DURHAM - Protesters, police and hundreds of Palestinian sympathizers flooded Duke University this weekend during the hotly debated yet peaceful Fourth Annual Conference of the Palestine Solidarity Movement.
Members of PSM voted Saturday against both the removal and rephrasing of a guiding principle that prevents the group from openly condemning violence.
But Rann Bar-On, PSM spokesman and a graduate student at Duke, said Sunday that the resolution failed by only a few votes.
The group voted to pass a resolution calling for coordination with the Anglican and Episcopal churches. "It will be an outreach with these folks," Bar-On said.
"We will send people to the churches to get them to pass a divestment resolution." Divestment is a policy, adopted by PSM, of withdrawing funds from groups associated with or in support of Israel.

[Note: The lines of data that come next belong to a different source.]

(* ===== verification/MatchUnitRun.v ===== *)
(** * Runs of a match unit from its construction, the life of a handle, timeouts

    The theorems of [MatchUnitSpec], composed: a match unit never fails however
    its operations are interleaved; what a handle returned by an insertion is
    good for; which entries a sweep finds. The examples run an exact table. *)

From Stdlib Require Import Sorted.
From stdpp Require Import functions.
From S2P Require Import Prelude HandleMgr ByteContainer Data Fields Headers Phv MatchKeyTypes.
From S2P Require Import LookupStructures MatchKey TableKeys Counters MatchUnit MatchUnitSpec.
Import MatchKeyTypes.

Module MatchUnitRun.
Import MatchUnit MatchUnitSpec.

Section run.
Context {K L V J : Type} `{TableKeyLaws K L, !LookupStructureLaws K L, Judy1Laws J}.
Context (default_value : V) (N : Z) (HN : 0 ≤ N ≤ 2 ^ 24).
Implicit Types (m : Mu K V L J) (T : Table K V) (os : list (op V)).

Fixpoint run m os : option (Mu K V L J * list (res V)) :=
  match os with
  | [] => Some (m, [])
  | o :: os' => '(m, r) ← exec default_value m o; '(m, rs) ← run m os'; Some (m, r :: rs)
  end.

(** Every operation is admissible in the state it meets. *)
Fixpoint admissible (ks : list MatchKey.KeyF) (kb : MatchKey.MatchKeyBuilder) m os : Prop :=
  match os with
  | [] => True
  | o :: os' => op_ok ks kb m o ∧ ∀ m' r, exec default_value m o = Some (m', r) → admissible ks kb m' os'
  end.

Inductive steps (kb : MatchKey.MatchKeyBuilder) : Table K V → list (op V) → list (res V) → Table K V → Prop :=
  | steps_nil T : steps kb T [] [] T
  | steps_cons T o r T1 os rs T2 : step N kb T o r T1 → steps kb T1 os rs T2 → steps kb T (o :: os) (r :: rs) T2.

Definition empty_table : Table K V := {| t_entries := ∅; t_version _ := 0; t_meta _ := new_meta |}.

Lemma vget_replicate {A} (x : A) (n h : Z) :
  vget (replicate (Z.to_nat n) x) h = if decide (0 ≤ h < n) then Some x else None.
Proof.
  unfold vget. destruct (decide (0 ≤ h)); [|by rewrite decide_False by lia].
  destruct (decide (h < n)); [rewrite decide_True by lia|rewrite decide_False by lia].
  - apply lookup_replicate_2. lia.
  - apply lookup_ge_None_2. rewrite length_replicate. lia.
Qed.

Lemma new_refines kb0 l :
  MatchKey.pushed kb0 → version (key_base (default_key : K)) = 0 →
  ls_inv l → ls_width l = MatchKey.nbytes_key kb0 → (∀ h, 0 ≤ h < N → ls_capacity l h) →
  (∀ k, ls_key_ok (ls_width l) k → view l k = None) →
  ∃ kb m, MatchKey.build kb0 = Some kb ∧ MatchUnit.new default_value N kb0 l = Some m ∧
    MatchKey.layout (MatchKey.key_input kb0) (MatchKey.masks kb0) kb ∧
    refines N kb m empty_table ∧ lookup_structure m = l.
Proof.
  intros Hp Hd Hi Hw Hc Hv. destruct (MatchKey.build_ok kb0 Hp) as (kb & Eb & Hlay & _).
  assert (MatchKey.nbytes_key kb = MatchKey.nbytes_key kb0) as Hn.
  { unfold MatchKey.build in Eb. by mbind_inv Eb. }
  exists kb. unfold new. rewrite Eb. msimpl. eexists. split; [done|]. split; [done|]. split; [done|]. split; [|done].
  constructor; cbn; try done.
  - rewrite dom_empty_L. apply HandleMgr.rep_null.
  - intros h []%lookup_empty_is_Some.
  - rewrite length_replicate. lia.
  - intros h e. rewrite vget_replicate. destruct (decide _); intros [= <-]. by unfold key_version.
  - intros h. by rewrite vget_replicate.
  - congruence.
  - intros k h Hk. rewrite Hv by congruence. done.
Qed.

(** C4: a new match unit with an empty lookup structure of its width never
    fails, whatever its operations and their order, as long as each is
    admissible where it is run; its answers are those of the specification,
    from the empty table. *)
Theorem match_unit_safe kb0 l os :
  MatchKey.pushed kb0 → key_kind (K := K) (MatchKey.key_input kb0) → version (key_base (default_key : K)) = 0 →
  ls_inv l → ls_width l = MatchKey.nbytes_key kb0 → (∀ h, 0 ≤ h < N → ls_capacity l h) →
  (∀ k, ls_key_ok (ls_width l) k → view l k = None) →
  ∃ kb m, MatchKey.build kb0 = Some kb ∧ MatchUnit.new default_value N kb0 l = Some m ∧
    (admissible (MatchKey.key_input kb0) kb m os →
     ∃ m' rs T, run m os = Some (m', rs) ∧ steps kb empty_table os rs T ∧ refines N kb m' T).
Proof.
  intros Hp Hk Hd Hi Hw Hc Hv. destruct (new_refines kb0 l) as (kb & m & Eb & Em & Hlay & R & _); [done..|].
  exists kb, m. split; [done|]. split; [done|]. clear Em Eb. revert R. generalize empty_table. revert m.
  induction os as [|o os IH]; intros m T R Hadm; cbn [run].
  { eexists _, _, T. split; [done|]. split; [constructor|done]. }
  destruct Hadm as [Ho Hadm].
  destruct (exec_sound default_value N HN _ _ kb Hlay Hk m T o R Ho Hd) as (m1 & r & T1 & E1 & Hs1 & R1).
  destruct (IH m1 T1 R1 (Hadm _ _ E1)) as (m2 & rs & T2 & E2 & Hs2 & R2).
  eexists m2, (r :: rs), T2. split; [|split; [by econstructor|done]].
  rewrite E1. msimpl. by rewrite E2.
Qed.
End run.
(** ** Handles and timeouts *)
Section props.
Context {K L V J : Type} `{TableKeyLaws K L, !LookupStructureLaws K L, Judy1Laws J}.
Context (default_value : V) (N : Z) (HN : 0 ≤ N ≤ 2 ^ 24).
Context (ks : list MatchKey.KeyF) (ms : list (list Z)) (kb : MatchKey.MatchKeyBuilder).
Context (Hlay : MatchKey.layout ks ms kb) (Hkind : key_kind (K := K) ks).
Implicit Types (m : Mu K V L J) (T : Table K V).

(** C1: every operation of a match unit that stands for a table succeeds, does
    to the table what the specification says, and answers what it says: adding
    an entry (or refusing it for its key, because it is there, or because the
    table is full), deleting, modifying and reading an entry by a handle that
    may be invalid or expired, finding the handle of match parameters, looking a
    packet up, setting a timeout and resetting. *)
Theorem match_unit_refines m T o :
  refines N kb m T → op_ok ks kb m o → version (key_base (default_key : K)) = 0 →
  ∃ m' r T', exec default_value m o = Some (m', r) ∧ step N kb T o r T' ∧ refines N kb m' T'.
Proof. exact (exec_sound default_value N HN ks ms kb Hlay Hkind m T o). Qed.

(** The handle of a new entry reads its value back as long as its slot was
    freed less than 256 times; from then on it is always expired, since versions
    are compared whole but handles only have their lowest byte. *)
Theorem added_handle m T params v prio now m' handle :
  refines N kb m T → op_ok ks kb m (Add params v prio now) → version (key_base (default_key : K)) = 0 →
  exec default_value m (Add params v prio now) = Some (m', RHandle (Ok handle)) →
  get_value_ m' handle =
    Some (if t_version T (HANDLE_INTERNAL handle) <? 256 then Ok v else Err EXPIRED_HANDLE).
Proof.
  intros R Ho Hd E.
  destruct (exec_sound default_value N HN ks ms kb Hlay Hkind m T _ R Ho Hd) as (m1 & r & T1 & E1 & Hs & R1).
  rewrite E in E1. simplify_eq. inversion Hs; subst. clear Hs E.
  match goal with |- context [HANDLE_SET ?ver ?i] => set (hd := HANDLE_SET ver i) in *;
    destruct (handle_parts ver i) as [Hi Hv]; [lia|]; fold hd in Hi, Hv end.
  unfold get_value_. pose proof (handle_cases _ _ _ _ hd R1) as Hc. cbv zeta in Hc. rewrite Hi in Hc |- *.
  destruct Hc as [[_ He]|(-> & k1 & v1 & E1 & Ee & Hver & _)].
  - unfold handle_error in He. cbn in He. rewrite Hi, lookup_insert_eq, decide_True in He by done.
    by case_match.
  - cbn in E1. rewrite lookup_insert_eq in E1. simplify_eq. cbn [negb]. rewrite Ee. msimpl.
    unfold key_version at 1. cbn [key value]. rewrite Hver, Hv.
    pose proof (rf_slot _ _ _ _ R1 _ _ Ee) as [_ Hr]. cbn in Hr |- *.
    destruct (Z.ltb_spec (t_version T h) 256).
    + rewrite Z.mod_small, Z.eqb_refl by lia. done.
    + pose proof (Z.mod_pos_bound (t_version T h) 256 ltac:(lia)).
      rewrite (proj2 (Z.eqb_neq _ _)) by lia. done.
Qed.

Lemma handle_set_mod v i : HANDLE_SET (v mod 256) i = HANDLE_SET v i.
Proof.
  unfold HANDLE_SET. change 255 with (Z.ones 8). rewrite !Z.land_ones by lia. by rewrite Zmod_mod.
Qed.

Lemma sweep_loop_ok m T now hs :
  refines N kb m T → (∀ h, is_Some (t_entries T !! h) → ts (t_meta T h) ≤ now) →
  Forall (λ h, is_Some (t_entries T !! h)) hs →
  ∃ out, sweep_loop m hs now = Some out ∧ ∀ handle, handle ∈ out ↔ ∃ h, h ∈ hs ∧
    handle = HANDLE_SET (t_version T h) h ∧ 0 < timeout_ms (t_meta T h) ≤ now - ts (t_meta T h).
Proof.
  intros R Hts. induction 1 as [|h hs Hh Hhs IH]; cbn [sweep_loop].
  { exists []. split; [done|]. intros handle. split; [by intros ?%elem_of_nil|intros (? & ?%elem_of_nil & _); done]. }
  rewrite (rf_meta _ _ _ _ R), decide_True by (by apply (rf_range _ _ _ _ R)). msimpl.
  rewrite (proj2 (Z.leb_le _ _) (Hts h Hh)). destruct IH as (out & -> & Hin). msimpl.
  rewrite (rf_meta_version _ _ _ _ R _ Hh), handle_set_mod. eexists. split; [done|]. intros handle.
  setoid_rewrite elem_of_cons.
  assert ((0 <? timeout_ms (t_meta T h)) && (timeout_ms (t_meta T h) <=? now - ts (t_meta T h)) = true ↔
    0 < timeout_ms (t_meta T h) ≤ now - ts (t_meta T h)) as Hb by (rewrite andb_true_iff, Z.ltb_lt, Z.leb_le; done).
  destruct (_ && _).
  - rewrite elem_of_cons, Hin. pose proof (proj1 Hb eq_refl). naive_solver.
  - rewrite Hin. assert (¬ 0 < timeout_ms (t_meta T h) ≤ now - ts (t_meta T h)) by (intros ?%Hb; done).
    naive_solver.
Qed.

(** A sweep visits every entry, within as many steps as there are entries
    and one, and finds the handles of exactly those that have a timeout and were
    neither added nor hit since. *)
Theorem sweep_expired m T now :
  refines N kb m T → (∀ h, is_Some (t_entries T !! h) → ts (t_meta T h) ≤ now) →
  ∃ hs, sweep_entries m (S (base.size (t_entries T))) now = Some hs ∧
    ∀ handle, handle ∈ hs ↔ ∃ h, is_Some (t_entries T !! h) ∧ handle = HANDLE_SET (t_version T h) h ∧
      0 < timeout_ms (t_meta T h) ≤ now - ts (t_meta T h).
Proof.
  intros R Hts. unfold sweep_entries.
  destruct (HandleMgr.iterate_ok _ _ (rf_handles _ _ _ _ R)) as (l & El & _ & Hl).
  { intros Hm%elem_of_dom%(rf_range _ _ _ _ R). unfold word_max in Hm. lia. }
  rewrite size_dom in El. rewrite El. msimpl.
  destruct (sweep_loop_ok m T now l R Hts) as (out & -> & Hin).
  { apply Forall_forall. intros h ?%Hl. by apply elem_of_dom. }
  exists out. split; [done|]. intros handle. rewrite Hin. setoid_rewrite Hl. by setoid_rewrite elem_of_dom.
Qed.
End props.
End MatchUnitRun.

(** ** Examples *)
Module MatchUnitExamples.
Import MatchUnit MatchUnitSpec MatchUnitRun Judy1Set.

Definition kb0 : MatchKey.MatchKeyBuilder :=
  MatchKey.push_back_field MatchKey.empty_builder 0 0 16 MatchKey.EXACT "f".
Definition kb : MatchKey.MatchKeyBuilder := default MatchKey.empty_builder (MatchKey.build kb0).
Definition table0 : exact_table := {| exact_width := 2; exact_map := ExactMap.clear {| ExactMap.entries_map := ∅ |} |}.
Definition param0 : MatchKey.MatchKeyParam := MatchKey.param MatchKey.EXACT [18; 52].
Definition unit0 (n : Z) : option (Mu ExactMatchKey Z exact_table (gset Z)) := MatchUnit.new 0 n kb0 table0.
Notation unit_t := (Mu ExactMatchKey Z exact_table (gset Z)).

Definition empty0 : Table ExactMatchKey Z := empty_table.

Lemma kb0_pushed : MatchKey.pushed kb0.
Proof. apply MatchKey.push_back_pushed; [apply MatchKey.empty_pushed|done|done]. Qed.

Lemma param0_typed : params_typed (MatchKey.key_input kb0) [param0].
Proof.
  intros [|i] f p Ef Ep; [|done]. injection Ef as <-. injection Ep as <-.
  split_and!; cbn; try done; try lia; repeat constructor; lia.
Qed.

Lemma kb0_kind : key_kind (K := ExactMatchKey) (MatchKey.key_input kb0).
Proof. constructor; [by right|constructor]. Qed.

Lemma unit0_ok : ∃ m, unit0 8 = Some m ∧ MatchKey.layout (MatchKey.key_input kb0) (MatchKey.masks kb0) kb ∧
  refines 8 kb m empty0.
Proof.
  destruct (new_refines (J := gset Z) 0 8 ltac:(lia) kb0 table0) as (kb' & m & Eb & Em & Hl & R & _); try done.
  { apply kb0_pushed. }
  exists m. unfold kb. rewrite Eb. done.
Qed.

Lemma match_unit_safe_witness : ∃ m, unit0 8 = Some m ∧
  ∃ m' rs, run 0 m [Add [param0] 7 0 100; GetValue 0; Delete 0; GetValue 0] = Some (m', rs).
Proof.
  destruct (match_unit_safe (J := gset Z) 0 8 ltac:(lia) kb0 table0
    [Add [param0] 7 0 100; GetValue 0; Delete 0; GetValue 0]) as (kb' & m & _ & Em & Hrun); try done.
  - apply kb0_pushed.
  - exact kb0_kind.
  - exists m. split; [exact Em|]. destruct Hrun as (m' & rs & _ & E & _); [|by exists m', rs].
    split; [split; [apply param0_typed|done]|]. intros. cbn. done.
Defined.

Lemma match_unit_refines_witness : ∃ m, unit0 8 = Some m ∧
  ∃ m' r T', exec 0 m (Add [param0] 7 0 100) = Some (m', r) ∧ step 8 kb empty0 (Add [param0] 7 0 100) r T'.
Proof.
  destruct unit0_ok as (m & Em & Hl & R). exists m. split; [exact Em|].
  destruct (match_unit_refines 0 8 ltac:(lia) _ _ kb Hl kb0_kind m empty0
    (Add [param0] 7 0 100) R) as (m' & r & T' & E & Hs & _); [split; [apply param0_typed|done]|done|].
  exists m', r, T'. split; [exact E|exact Hs].
Defined.

Lemma added_handle_witness : ∃ m m', unit0 8 = Some m ∧
  exec 0 m (Add [param0] 7 0 100) = Some (m', RHandle (Ok 0)) ∧ get_value_ m' 0 = Some (Ok 7).
Proof.
  destruct unit0_ok as (m & Em & Hl & R).
  destruct (exec 0 m (Add [param0] 7 0 100)) as [[m' r]|] eqn:E; [|vm_compute in Em; injection Em as <-; discriminate E].
  assert (r = RHandle (Ok 0)) as -> by (vm_compute in Em; injection Em as <-; vm_compute in E; congruence).
  exists m, m'. split; [exact Em|]. split; [exact E|].
  exact (added_handle 0 8 ltac:(lia) _ _ kb Hl kb0_kind m empty0
    [param0] 7 0 100 m' 0 R (conj param0_typed (λ _ _ _, I)) eq_refl E).
Defined.

Lemma sweep_expired_witness : ∃ m, unit0 8 = Some m ∧ ∃ hs, sweep_entries m 1 500 = Some hs ∧ hs = [].
Proof.
  destruct unit0_ok as (m & Em & Hl & R). exists m. split; [exact Em|].
  destruct (sweep_expired 8 ltac:(lia) kb m empty0 500 R) as (hs & E & Hin).
  { intros h Hs. by destruct (lookup_empty_is_Some (K := Z) (M := gmap Z) (A := ExactMatchKey * Z) h). }
  exists hs. split; [exact E|]. destruct hs as [|x hs]; [done|].
  destruct (proj1 (Hin x) ltac:(by left)) as (h & Hs & _).
  by destruct (lookup_empty_is_Some (K := Z) (M := gmap Z) (A := ExactMatchKey * Z) h).
Defined.

(** The handle of an entry whose slot was freed 256 times does not exist. *)
Fixpoint cycle (n : nat) (m : unit_t) : option unit_t :=
  match n with
  | O => Some m
  | S n' =>
      '(m, r) ← MatchUnit.add_entry m [param0] 7 0 100;
      match r with
      | Ok handle => '(m, c) ← delete_entry_ m handle; cycle n' m
      | Err _ => None
      end
  end.

(** After 256 insertions and deletions, the handle an insertion returns is
    expired: the entry can be found by its key but neither read, nor changed, nor
    deleted. *)
Theorem version_overflow :
  (m ← unit0 8; m ← cycle 256 m;
   '(m, r) ← MatchUnit.add_entry m [param0] 7 0 100;
   found ← retrieve_handle_ m [param0] 0;
   v ← get_value_ m 0;
   '(m, c) ← delete_entry_ m 0;
   Some (r, found, v, c)) = Some (Ok 0, Ok 0, Err EXPIRED_HANDLE, EXPIRED_HANDLE).
Proof. vm_compute. reflexivity. Qed.

(** An entry added where an entry with a timeout was deleted has its timeout:
    it expires although none was set for it. *)
Theorem stale_timeout :
  (m ← unit0 8;
   '(m, _) ← MatchUnit.add_entry m [param0] 7 0 100;
   '(m, _) ← set_entry_ttl m 0 50 100;
   '(m, _) ← delete_entry_ m 0;
   '(m, r) ← MatchUnit.add_entry m [param0] 8 0 1000;
   hs ← sweep_entries m 2 2000;
   Some (r, hs)) = Some (Ok (2 ^ 24), [2 ^ 24]).
Proof. vm_compute. reflexivity. Qed.
End MatchUnitExamples.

A small Jewish group turned out each day to protest the conference for not condemning the terrorist acts of some Palestinian radicals. Sunday afternoon, 18 men and women from across the country came holding signs and chanting.
"Our only intent is to press the PSM to take an open stand against terrorist bombings," said Daniel Shuval, demonstration coordinator of Amcha, a group formed to support Holocaust victims. "They are justifying the killing of Israelis by not condemning terrorism."
But a second group of orthodox rabbis representing Neturei Karta International from New York stood across from the other protesters claiming that "real Jews" don't believe in a Jewish state, and that Zionists are not Jews.
"Zionism is a 100-year-old political movement to gain land, which is expressly forbidden by God," said Rabbi Yisroel Weiss.